Professor Christina García presented her research in three different venues during the spring of 2019:

In March she participated in the American Comparative Literature Association Conference at Georgetown University with a presentation “Eat Me: Inhuman Writings and Failed Incorporations.”

In April she was the featured speaker in Sigma Delta Pi’s Faculty Lecture Series with her study “Of Souls, Skins and Leopard Prints: Queer and Animal Creations of Cubanbeings.”

In May she presented her paper “‘Trágame. Pero no me leas’: Inhuman Writings in Ahmel Echevarría’s Búfalos camino al matadero in the panel “Aesthetics Beyond Nature in Latin America” she co-organized at the Latin American Studies Association conference in Boston, MA.

Hispanic Studies Student Focus: May 2019

A Foreign Language Education major in Spanish (’20), Jessica Lassiter also earned a BS in Exercise Science with a Spanish minor at the College of Charleston in 2017.  Currently she is Assistant Director, Media Manager and Senior Spanish Instructor at WL4K World Languages for Kids; has served as a medical interpreter for three different mission trips to South America; and she is a private Spanish tutor for students at Wando and Philip Simmons High Schools, among other activities.

Jessica believes that a love for languages and culture is vital in education because it provides a lens to see how people besides ourselves live. To be bilingual and multicultural is to have another set of skills in communication with others, and to Jessica that is a beautiful thing.  She is excited to employ the skills and insight that she has gained from her experiences at CofC with her future high school students.

In her own words:

My time in Hispanic Studies has been so empowering and the relationships that I have formed with the faculty in this department have been truly impactful.  After finishing my degree in Exercise Science and Spanish minor in 2017, and then taking a gap year to teach preschool Spanish classes, my professors from this department invested in me and supported my decision to return and finish my Spanish degree after a two-year hiatus while adding on the Foreign Language Education component in 2018.
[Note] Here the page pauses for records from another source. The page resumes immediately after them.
Lemma implements_latest t s name sc : implements t s ->
  Store_LatestCompletedScenarioExecution t name sc = spec_latest s name sc.
Proof.
  intros I. unfold Store_LatestCompletedScenarioExecution, latestCompletedScenarioExecutionID, spec_latest.
  pose proof (latest_best (in_scope name sc) (map_to_list (executions t))) as B.
  set (f := fun id => match sp_executions s !! id with Some e => of_scope name sc e | None => false end).
  set (lp := log_where s (of_project (SC_ProjectID sc))).
  assert (Ef : log_where s (of_scope name sc) = List.filter f lp).
  { unfold lp, log_where. fold f. clear B. induction (sp_log s) as [|id l IH]; [done|]. cbn [List.filter]. unfold f at 1.
    destruct (sp_executions s !! id) as [e|] eqn:E; [|done]. destruct (of_scope name sc e) eqn:O.
    - assert (P : of_project (SC_ProjectID sc) e = true).
      { unfold of_scope in O. bool_prop. unfold of_project. rewrite H0. apply String.eqb_refl. }
      rewrite P. cbn [List.filter]. unfold f at 2. rewrite E, O. by rewrite IH.
    - destruct (of_project (SC_ProjectID sc) e); [|done]. cbn [List.filter]. unfold f at 2. by rewrite E, O. }
  assert (Mem : forall id e, sp_executions s !! id = Some e -> of_scope name sc e = true -> se_status e = ScenarioExecutionCompleted ->
    exists n, lp !! n = Some id /\ f id = true /\ completionSequence e = Z.of_nat n + 1).
  { intros id e He Ho Hc. assert (P : of_project (SC_ProjectID sc) e = true).
    { unfold of_scope in Ho. bool_prop. unfold of_project. rewrite H0. apply String.eqb_refl. }
    assert (H : id ∈ lp) by (apply log_lookup; rewrite (im_log _ _ I); split; eauto).
    apply list_elem_of_lookup in H as [n H]. exists n. split; [done|]. unfold f. rewrite He. split; [done|].
    destruct (im_seq _ _ I _ _ _ H) as (e' & He' & S). congruence. }
  destruct (foldr _ None _) as [[id row]|].
  - destruct B as (Hin & Ho & Mb). cbn [snd] in Ho. apply elem_of_map_to_list in Hin. rewrite (im_rows _ _ I), fmap_Some in Hin.
    destruct Hin as (e & He & ->). rewrite in_scope_row in Ho. bool_prop. destruct (Mem id e He H H0) as (n & Hn & Fn & Sn).
    destruct (last_filter f lp n id Hn Fn) as (m & y & L & Hm & Hl). rewrite Ef, Hl. cbn [mbind res_bind]. rewrite (implements_load t s) by done.
    assert (Y : y ∈ List.filter f lp) by by apply last_Some_elem_of. apply list_elem_of_In, filter_In in Y as [Y1 Y2]. unfold f in Y2.
    destruct (sp_executions s !! y) as [ey|] eqn:Ey; [|done]. destruct (im_seq _ _ I _ _ _ Hm) as (e' & He' & Sm). rewrite Ey in He'. injection He' as <-.
    apply list_elem_of_In, log_lookup in Y1 as [Y1 _]. apply (im_log _ _ I) in Y1 as (e' & He' & Cy). rewrite Ey in He'. injection He' as <-.
    specialize (Mb (y, execution_row ey)). cbn [snd] in Mb. rewrite in_scope_row, Y2, Cy in Mb. 
    assert (Q : rank (y, execution_row ey) <= rank (id, execution_row e)).
    { apply Mb; [|done]. apply elem_of_map_to_list. by rewrite (im_rows _ _ I), Ey. }
    unfold rank in Q. cbn [snd] in Q. rewrite (proj2 (sequence_row ey _) (conj eq_refl (ltac:(lia) : completionSequence ey <> 0))) in Q.
    rewrite (proj2 (sequence_row e _) (conj eq_refl (ltac:(lia) : completionSequence e <> 0))) in Q. cbn in Q.
    assert (n = m) as <- by lia. congruence.
  - rewrite Ef. destruct (last (List.filter f lp)) as [y|] eqn:Hl; [|done]. exfalso.
    apply last_Some_elem_of, list_elem_of_In, filter_In in Hl as [Y1 Y2]. unfold f in Y2. destruct (sp_executions s !! y) as [ey|] eqn:Ey; [|done].
    apply list_elem_of_In, log_lookup in Y1 as [Y1 _]. apply (im_log _ _ I) in Y1 as (e' & He' & Cy). rewrite Ey in He'. injection He' as <-.
    specialize (B (y, execution_row ey)). cbn [snd] in B. rewrite in_scope_row, Y2, Cy in B. discriminate B.
    apply elem_of_map_to_list. by rewrite (im_rows _ _ I), Ey.
Qed.
End refinement.

(** ** Histories: any sequence of calls, the refused ones included *)
Inductive scenario_op : Type :=
| OpCreate (e : ScenarioExecution)
| OpComplete (id : ScenarioExecutionID) (reps : list ScenarioRepetition) (g : ScenarioGateRecord) (at_ : time)
| OpFail (id : ScenarioExecutionID) (at_ : time).
(** What the arguments are by their constructors. *)
Definition op_ok (op : scenario_op) : Prop :=
  match op with OpCreate e => begun e | OpComplete _ _ g _ => gate_made g | OpFail _ _ => True end.

(** The identity of an execution never changes, and a terminal one changes in nothing. *)
Record keeps (e e' : ScenarioExecution) : Prop := {
  kp_id : se_id e' = se_id e;
  kp_name : scenarioName e' = scenarioName e;
  kp_scope : scope e' = scope e;
  kp_runs : se_runs e' = se_runs e;
  kp_reference : se_reference e' = se_reference e;
  kp_started : se_startedAt e' = se_startedAt e;
  kp_provenance : provenance e' = provenance e;
  kp_producer : (cliVersion e', referenceMode e') = (cliVersion e, referenceMode e);
  kp_terminal : se_status e <> ScenarioExecutionRunning -> e' = e;
}.
#[export] Instance keeps_preorder : PreOrder keeps.
Proof.
  split; [by intros e; split|]. intros e1 e2 e3 [] []. split; try congruence.
  intros N. rewrite kp_terminal1; [by apply kp_terminal0|]. by rewrite kp_terminal0.
Qed.

Section histories.
Context `{json : GateJSON} {A : Type} (projects : gmap ProjectID A).

Definition apply_op (t : scenario_tables) (op : scenario_op) : scenario_tables :=
  match op with
  | OpCreate e => match Store_CreateScenarioExecution t e with Ok t' => t' | Err _ => t end
  | OpComplete id reps g at_ => match Store_CompleteScenarioExecution projects t id reps g at_ with Ok (_, t') => t' | Err _ => t end
  | OpFail id at_ => match Store_FailScenarioExecution t id at_ with Ok (_, t') => t' | Err _ => t end
  end.
Definition run_ops (t : scenario_tables) (ops : list scenario_op) : scenario_tables := fold_left apply_op ops t.

Lemma spec_create_keeps s e s' id x : spec_create s e = Ok s' -> sp_executions s !! id = Some x ->
  sp_log s' = sp_log s /\ sp_executions s' !! id = Some x.
Proof.
  unfold spec_create. intros H Hx. apply bind_unit_iff in H as [_ H]. apply bind_unit_iff in H as [_ H]. apply bind_Ok in H as (k & _ & H).
  rewrite bind_unit_iff, fail_if_iff, bool_decide_eq_false in H. destruct H as [N [= <-]]. split; [done|]. cbn.
  rewrite lookup_insert_ne; [done|]. intros E. apply N. rewrite E. by exists x.
Qed.

Definition evolves (s s' : scenario_spec) : Prop :=
  (length (sp_log s') <= length (sp_log s) + 1)%nat /\
  forall id x, sp_executions s !! id = Some x -> exists x', sp_executions s' !! id = Some x' /\ keeps x x'.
The professors from this department in my experience are the most willing to help, support, and provide advice to their students out of all of the 3 departments I will be graduating with a degree from. I am proud to call the Hispanic Studies Department my “home” here at The College and am so thankful for the opportunities that I have been provided during my 6 years with them. I couldn’t have made it this far without their guidance, support, and love! Upon graduating, I plan to teach high school Spanish, where I hope to impart the same love and knowledge that my professors have afforded me during my time as a Hispanic Studies student at CofC.